* Aim of the task
Please return the lines below verbatim, beginning at the one that has "Some (if s then - a else a)" and stopping after the one that has "Definition cUpperE : char16 := 69%N.", and add no other lines.

* Task data
(** X13 (registers stay words): whatever bytes are loaded into a fresh
    machine and however long it runs, and whether the run finishes, is
    cut short or raises, the register file still has sixteen entries,
    each in [0, 2^32). *)
Theorem run_keeps_registers_u32 (n fuel : nat) (prog : list byte) :
  wf (snd (run fuel (load_program prog (init n)))).
Proof. apply run_wf, wf_load_program, wf_init. Qed.

(** ** Memory never shrinks *)

Lemma slice_span_le {A} (l : list A) (i : Z) :
  (slice_hi l i (i + 4) - slice_lo l i <= 4)%nat.
Proof.
  unfold slice_lo, slice_hi, adjust.
  destruct (Z.ltb_spec i 0); destruct (Z.ltb_spec (i + 4) 0); lia.
Qed.

Lemma grows_bind {A B} (m : M A) (k : A -> M B) :
  grows m -> (forall x, grows (k x)) -> grows (bind m k).
Proof.
  intros Hm Hk vm. unfold bind. specialize (Hm vm).
  destruct (m vm) as [[x|e] vm']; simpl in *; [|exact Hm].
  specialize (Hk x vm'). lia.
Qed.

Lemma grows_same {A} (m : M A) :
  (forall vm, memory (snd (m vm)) = memory vm) -> grows m.
Proof. intros H vm. unfold capacity. rewrite H. lia. Qed.

Lemma grows_store_word (addr v : Z) : grows (store_word addr v).
Proof.
  intros vm. unfold store_word, bind, lift, gets, modify.
  destruct (pack_u32_be v) as [bs|e] eqn:Hp; simpl; [|lia].
  unfold capacity. simpl. rewrite setslice_length.
  rewrite (pack_u32_be_length _ _ Hp).
  pose proof (slice_span_le (memory vm) addr).
  pose proof (slice_hi_le (memory vm) addr (addr + 4)).
  pose proof (slice_lo_hi (memory vm) addr (addr + 4)). lia.
Qed.

Ltac grows_step :=
  first
    [ apply grows_store_word
    | apply grows_same; intros ?; reflexivity
    | match goal with
      | |- grows (if ?c then _ else _) => destruct c
      | |- grows (match ?x with _ => _ end) => destruct x
      end
    | apply grows_bind; [|intros ?] ].

Lemma call_grows (h : handler) (a b : list byte) : grows (call h a b).
Proof.
  destruct h; simpl call;
    unfold op_ld, op_lc, op_dr, op_cpy, op_or, op_and, op_xor, op_nand,
      op_nor, op_not, op_add, op_sub, op_mul, op_div, op_exp, op_jmp,
      op_jmr, op_cmp, op_cmr, op_psh, op_pop, op_movsp, op_call, op_ret,
      op_gt, op_lt, op_eq, op_ne, op_ge, op_le, op_ldi, op_sti,
      _set_acc, reg_operand, get_reg, set_reg, load_word;
    repeat grows_step.
Qed.

Lemma cycle_grows : grows cycle.
Proof.
  unfold cycle, fetch, dispatch.
  repeat first
    [ apply call_grows
    | grows_step
    | match goal with
      | |- grows (let '(_, _) := ?p in _) => destruct p
      | |- grows (let _ := _ in _) => cbv zeta
      end ].
Qed.

(** X14 (memory never shrinks): no run makes memory shorter.  Every store
    writes four bytes over a slice of at most four, so [len(self.memory)],
    the bound the fetch guard tests, can only stay or increase, from any
    state and for any number of cycles. *)
Theorem run_memory_never_shrinks (fuel : nat) (vm : VM) :
  capacity vm <= capacity (snd (run fuel vm)).
Proof.
  revert vm. induction fuel as [|fuel IH]; intros vm; simpl.
  - destruct (running vm); simpl; lia.
  - destruct (running vm); simpl; [|lia].
    pose proof (cycle_grows vm) as Hc.
    destruct (cycle vm) as [[[|]|e] vm']; simpl in *; try exact Hc.
    specialize (IH vm'). lia.
Qed.

(** ** The accumulator is write-only *)

Lemma blind_print (line : string) : blind (modify (print line)).
Proof.
  apply blind_modify. intros vm1 vm2 (Hm & Hp & Hsp & Hr & Ho & Hl & Hk).
  repeat split; simpl; try assumption. rewrite Ho. reflexivity.
Qed.

Lemma fetch_blind : blind fetch.
Proof.
  unfold fetch.
  repeat first
    [ blind_step
    | match goal with
      | |- blind (let _ := _ in _) => cbv zeta
      end ].
Qed.

Lemma dispatch_blind (opcode : Z) (a b : list byte) :
  blind (dispatch opcode a b).
Proof.
  unfold dispatch.
  repeat first
    [ apply call_blind
    | apply blind_print
    | blind_step
    | match goal with
      | |- blind (match ?x with _ => _ end) => destruct x
      end ].
Qed.

Lemma cycle_blind : blind cycle.
Proof.
  unfold cycle. apply blind_bind; [apply fetch_blind|].
  intros [[[opcode a] b]|]; [|apply blind_ret].
  apply blind_bind; [apply dispatch_blind|]. intros []. apply blind_ret.
Qed.

(** X15 (nothing depends on register 15): two machines that differ only
    in the content of register 15 run in lockstep.  After any number of
    cycles they have ended in the same way (still going, finished, or the
    same exception) and still differ at most in register 15: memory,
    registers 0 to 14, PC, SP, the running flag and the output are equal.
    So the results that the arithmetic, bitwise and comparison
    instructions leave in the accumulator never influence a run. *)
Theorem run_blind_to_accumulator (fuel : nat) (vm1 vm2 : VM) :
  same_but_acc vm1 vm2 ->
  fst (run fuel vm1) = fst (run fuel vm2) /\
  same_but_acc (snd (run fuel vm1)) (snd (run fuel vm2)).
Proof.
  revert vm1 vm2. induction fuel as [|fuel IH]; intros vm1 vm2 Hs; simpl;
    pose proof Hs as (_ & _ & _ & Hr & _); rewrite Hr.
  - destruct (running vm2); split; try reflexivity; exact Hs.
  - destruct (running vm2); [|split; [reflexivity|exact Hs]].
    destruct (cycle_blind vm1 vm2 Hs) as [Hres Hs'].
    destruct (cycle vm1) as [[[|]|e1] s1], (cycle vm2) as [[[|]|e2] s2];
      simpl in *; try discriminate.
    + apply IH, Hs'.
    + split; [reflexivity|exact Hs'].
    + injection Hres as ->. split; [reflexivity|exact Hs'].
Qed.

(** LC r0 = 2; CPY from index 15 into r1: started with 0 or with 99 in
    register 15, the run ends in the same way and r1 is the same. *)
Lemma run_blind_to_accumulator_witness :
  let prog := [x00; x02; x00; x00; x00; x02; x00; x00; x00; x00;
               x00; x04; x00; x00; x00; x0f; x00; x00; x00; x01] in
  let vm := load_program prog (init 32) in
  let vm' := set_regs (<[15%nat:=99]> (regs vm)) vm in
  fst (run 4 vm) = fst (run 4 vm') /\
  reg_val (snd (run 4 vm)) 1 = reg_val (snd (run 4 vm')) 1.
Proof.
  intros prog vm vm'.
  destruct (run_blind_to_accumulator 4 vm vm') as [H1 (_ & _ & _ & _ & _ & _ & H2)].
  - repeat split; try reflexivity. intros k Hk.
    change (regs vm') with (<[15%nat:=99]> (regs vm)).
    symmetry. apply list_lookup_insert_ne. congruence.
  - split; [exact H1|]. unfold reg_val. rewrite (H2 1%nat); [reflexivity|lia].
Defined.
(** * ExpenseScreen: aggregation, time windows and form validation

    A shallow embedding of [src/ExpenseScreen.js] (a React Native screen over
    an SQLite table of expenses) together with the parts of the JavaScript
    run time its logic relies on: IEEE-754 binary64 numbers, strings of
    UTF-16 code units, the [||] and [+] operators, [Number], [parseFloat],
    [String.prototype.trim], ordinary-object property lookup and enumeration
    order, and the time-value arithmetic of [Date]. *)

From Stdlib Require Import ZArith List Bool Lia String Ascii NArith Permutation Sorted.
From Stdlib Require Import Floats.SpecFloat.
Import ListNotations.

Local Open Scope Z_scope.

(* ================================================================== *)
(** * Part I. Definitions                                              *)
(* ================================================================== *)

(** ** JavaScript strings

    A JavaScript string is a finite sequence of UTF-16 code units. *)

Module JSString.

Definition char16 := N.
Definition jsstring := list char16.

(** The code units of an ASCII literal. *)
Fixpoint js (s : string) : jsstring :=
  match s with
  | EmptyString => []
  | String c s' => N_of_ascii c :: js s'
  end.

Definition eqb (a b : jsstring) : bool :=
  if list_eq_dec N.eq_dec a b then true else false.

(** [WhiteSpace] and [LineTerminator] code points (ECMA-262 12.2, 12.3):
    TAB, LF, VT, FF, CR, SP, NBSP, the category-Zs spaces, LS, PS and
    ZWNBSP.  These are what [trim], [Number] and [parseFloat] strip. *)
Definition isWhiteSpace (c : char16) : bool :=
  match c with
  | 9 | 10 | 11 | 12 | 13 | 32 | 160 | 5760
  | 8232 | 8233 | 8239 | 8287 | 12288 | 65279 => true
  | _ => (8192 <=? c)%N && (c <=? 8202)%N
  end%N.

Fixpoint trimStart (s : jsstring) : jsstring :=
  match s with
  | [] => []
  | c :: s' => if isWhiteSpace c then trimStart s' else s
  end.

Definition trimEnd (s : jsstring) : jsstring := rev (trimStart (rev s)).

(** [String.prototype.trim] *)
Definition trim (s : jsstring) : jsstring := trimEnd (trimStart s).

(** [s.slice(0, n)] for [0 <= n] *)
Definition slice0 (n : nat) (s : jsstring) : jsstring := firstn n s.

Definition isDigit (c : char16) : bool := (48 <=? c)%N && (c <=? 57)%N.

Definition digitValue (c : char16) : Z := Z.of_N c - 48.

(** The longest prefix of decimal digits, and the rest. *)
Fixpoint spanDigits (s : jsstring) : jsstring * jsstring :=
  match s with
  | [] => ([], [])
  | c :: s' =>
      if isDigit c then let (d, r) := spanDigits s' in (c :: d, r)
      else ([], s)
  end.

(** The value of a sequence of decimal digits. *)
Definition decimalValue (ds : jsstring) : Z :=
  fold_left (fun acc c => 10 * acc + digitValue c) ds 0.

Fixpoint isPrefix (p s : jsstring) : bool :=
  match p, s with
  | [], _ => true
  | _, [] => false
  | a :: p', b :: s' => (a =? b)%N && isPrefix p' s'
  end.

End JSString.
Export JSString.

(** ** JavaScript numbers: IEEE-754 binary64

    Numbers are [spec_float]s at precision 53 and maximal exponent 1024,
    with the correctly rounded operations of the standard library's
    [SpecFloat] (a single NaN, signed zeros and infinities). *)

Module JSNumber.

Definition number := spec_float.

Definition prec : Z := 53.
Definition emax : Z := 1024.

Definition NaN : number := S754_nan.
Definition zero : number := S754_zero false.
Definition negZero : number := S754_zero true.
Definition Infinity : number := S754_infinity false.

(** The number nearest to an integer (ties to even). *)
Definition ofZ (z : Z) : number := binary_normalize prec emax z 0 false.

Definition add (x y : number) : number := SFadd prec emax x y.

Definition isNaN (x : number) : bool :=
  match x with S754_nan => true | _ => false end.

Definition isZero (x : number) : bool :=
  match x with S754_zero _ => true | _ => false end.

(** [x <= y] and [x < y] on numbers: false as soon as one side is NaN. *)
Definition leb (x y : number) : bool := SFleb x y.
Definition ltb (x y : number) : bool := SFltb x y.

(** [ToBoolean] on a number: [+0], [-0] and NaN are falsy. *)
Definition truthy (x : number) : bool := negb (isZero x || isNaN x).

(** The mathematical value [(-1)^s * m * 10^e] rounded to the nearest
    number, ties to even: what a decimal literal denotes. *)
Definition ofDecimal (s : bool) (m : Z) (e : Z) : number :=
  match m with
  | Zpos p =>
      match e with
      | Z0 => binary_normalize prec emax (if s then Zneg p else Zpos p) 0 false
      | Zpos k =>
          binary_normalize prec emax
            ((if s then Zneg p else Zpos p) * Z.pow_pos 10 k) 0 false
      | Zneg k =>
          SFdiv prec emax (S754_finite s p 0)
                (S754_finite false (Pos.pow 10 k) 0)
      end
  | _ => S754_zero s
  end.

(** The integer part of a finite number, truncated toward zero
    ([ToIntegerOrInfinity] on finite arguments); [None] on NaN and the
    infinities. *)
Definition truncate (x : number) : option Z :=
  match x with
  | S754_zero _ => Some 0
  | S754_finite s m e =>
      let a := match e with
               | Zneg k => Z.shiftr (Zpos m) (Zpos k)
               | _ => Z.shiftl (Zpos m) e
               end in
      Some (if s then - a else a)
  | _ => None
  end.

End JSNumber.
Export JSNumber.

(** ** Numeric string literals: [Number(string)] and [parseFloat] *)

Module NumericLiteral.

(** The result of scanning a [StrDecimalLiteral]: the value it denotes and
    the unread rest of the string. *)
Definition scanned := option (number * jsstring).

Definition cPlus : char16 := 43%N.
Definition cMinus : char16 := 45%N.
Definition cDot : char16 := 46%N.
Definition cLowerE : char16 := 101%N.
Definition cUpperE : char16 := 69%N.

(** [ExponentPart_opt]: when an [e] or [E] is followed by an optionally
    signed non-empty digit sequence, the exponent and what follows it;
    otherwise exponent 0 and the input untouched. *)
Definition scanExponent (s : jsstring) : Z * jsstring :=
  match s with
  | c :: s1 =>
      if (c =? cLowerE)%N || (c =? cUpperE)%N then
        let '(neg, s2) :=
          match s1 with
          | c' :: s2 =>
              if (c' =? cMinus)%N then (true, s2)
              else if (c' =? cPlus)%N then (false, s2)
              else (false, s1)
          | [] => (false, s1)
          end in
        let (ds, s3) := spanDigits s2 in
        match ds with
        | [] => (0, s)
        | _ => ((if neg then - decimalValue ds else decimalValue ds), s3)
        end
      else (0, s)
  | [] => (0, s)
  end.

(** [StrUnsignedDecimalLiteral], longest match: [Infinity], or digits with
    an optional fraction and exponent, or a fraction alone. *)
Definition scanUnsigned (neg : bool) (s : jsstring) : scanned :=
  if isPrefix (js "Infinity") s then
    Some (S754_infinity neg, skipn 8 s)
  else
    let (ip, s1) := spanDigits s in
    let '(fp, s2, hasDigits) :=
      match s1 with
      | c :: s1' =>
          if (c =? cDot)%N then
            let (fp, s2) := spanDigits s1' in
            match ip, fp with
            | [], [] => ([], s1, false)
            | _, _ => (fp, s2, true)
            end
          else ([], s1, match ip with [] => false | _ => true end)
      | [] => ([], s1, match ip with [] => false | _ => true end)
      end in
    if hasDigits then
      let (e, s3) := scanExponent s2 in
      Some (ofDecimal neg (decimalValue (ip ++ fp)%list)
                       (e - Z.of_nat (List.length fp)), s3)
    else None.

(** [StrDecimalLiteral]: an optional sign, then the unsigned literal. *)
Definition scanDecimal (s : jsstring) : scanned :=
  match s with
  | c :: s' =>
      if (c =? cMinus)%N then scanUnsigned true s'
      else if (c =? cPlus)%N then scanUnsigned false s'
      else scanUnsigned false s
  | [] => None
  end.

(** Digits of radix 2, 8 or 16. *)
Definition radixDigit (radix : Z) (c : char16) : option Z :=
  let v :=
    if isDigit c then Some (digitValue c)
    else if (97 <=? c)%N && (c <=? 102)%N then Some (Z.of_N c - 87)
    else if (65 <=? c)%N && (c <=? 70)%N then Some (Z.of_N c - 55)
    else None in
  match v with
  | Some d => if d <? radix then Some d else None
  | None => None
  end.

Fixpoint radixValue (radix : Z) (acc : Z) (s : jsstring) : option Z :=
  match s with
  | [] => Some acc
  | c :: s' =>
      match radixDigit radix c with
      | Some d => radixValue radix (radix * acc + d) s'
      | None => None
      end
  end.

(** [NonDecimalIntegerLiteral]: [0b], [0o] or [0x] (either case) and at
    least one digit of that radix. *)
Definition nonDecimalLiteral (s : jsstring) : option number :=
  match s with
  | 48%N :: p :: (_ :: _) as ds =>
      let radix :=
        match p with
        | 98%N | 66%N => Some 2
        | 111%N | 79%N => Some 8
        | 120%N | 88%N => Some 16
        | _ => None
        end in
      match radix with
      | Some r =>
          match radixValue r 0 ds with
          | Some v => Some (ofZ v)
          | None => None
          end
      | None => None
      end
  | _ => None
  end.

(** [StringToNumber] (ECMA-262 7.1.4.1.1): the whole trimmed string must be
    a numeric literal; the empty string is [+0]; anything else is NaN. *)
Definition StringToNumber (s : jsstring) : number :=
  match trim s with
  | [] => zero
  | t =>
      match nonDecimalLiteral t with
      | Some x => x
      | None =>
          match scanDecimal t with
          | Some (x, []) => x
          | _ => NaN
          end
      end
  end.

(** [parseFloat] (ECMA-262 19.2.4): leading white space is skipped and the
    longest prefix that is a decimal literal is read; NaN when there is
    none. *)
Definition parseFloat (s : jsstring) : number :=
  match scanDecimal (trimStart s) with
  | Some (x, _) => x
  | None => NaN
  end.

End NumericLiteral.
Export NumericLiteral.

(** ** Primitive values and expense rows *)

Module JSValue.

(** The primitive values a row attribute may hold.  [VUndefined] is what
    reading an absent attribute yields. *)
Inductive value :=
| VUndefined
| VNull
| VNumber (x : number)
| VString (s : jsstring).

(** [ToBoolean] *)
Definition truthyValue (v : value) : bool :=
  match v with
  | VUndefined | VNull => false
  | VNumber x => truthy x
  | VString [] => false
  | VString (_ :: _) => true
  end.

(** [a || b] on primitive values *)
Definition orElse (a b : value) : value := if truthyValue a then a else b.

(** [ToNumber], which is also [Number(v)] *)
Definition ToNumber (v : value) : number :=
  match v with
  | VUndefined => NaN
  | VNull => zero
  | VNumber x => x
  | VString s => StringToNumber s
  end.

End JSValue.
Export JSValue.

(** A row of the [expenses] table as the driver hands it to the screen:
    [id INTEGER PRIMARY KEY AUTOINCREMENT], [amount REAL NOT NULL],
    [category TEXT NOT NULL], [note TEXT], [date TEXT NOT NULL].  SQLite
    types are affinities, and the code guards every attribute with [||],
    so attributes other than [id] are arbitrary primitive values. *)
Module Expense.
Record expense := {
  id : Z;
  amount : value;
  category : value;
  note : value;
  date : value
}.
End Expense.
Export Expense(expense).

(** ** Ordinary objects used as maps, and the aggregation *)

Section Host.

(** Two pieces of the host that the code reaches only in corner cases are
    left as parameters: [Number::toString] and the implementation-defined
    source text that [Function.prototype.toString] yields for a built-in
    method of [Object.prototype]. *)
Variable NumberToString : number -> jsstring.
Variable functionSource : jsstring -> jsstring.

(** [ToString] on primitive values *)
Definition ToString (v : value) : jsstring :=
  match v with
  | VUndefined => js "undefined"
  | VNull => js "null"
  | VNumber x => NumberToString x
  | VString s => s
  end.

(** The binary [+] on primitive values: concatenation as soon as one side
    is a string, numeric addition otherwise. *)
Definition plus (a b : value) : value :=
  match a, b with
  | VString _, _ | _, VString _ => VString (ToString a ++ ToString b)
  | _, _ => VNumber (add (ToNumber a) (ToNumber b))
  end.

(** The own data properties of an object literal [{}], oldest first. *)
Definition object := list (jsstring * value).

* Task output
      Some (if s then - a else a)
  | _ => None
  end.

End JSNumber.
Export JSNumber.

(** ** Numeric string literals: [Number(string)] and [parseFloat] *)

Module NumericLiteral.

(** The result of scanning a [StrDecimalLiteral]: the value it denotes and
    the unread rest of the string. *)
Definition scanned := option (number * jsstring).

Definition cPlus : char16 := 43%N.
Definition cMinus : char16 := 45%N.
Definition cDot : char16 := 46%N.
Definition cLowerE : char16 := 101%N.
Definition cUpperE : char16 := 69%N.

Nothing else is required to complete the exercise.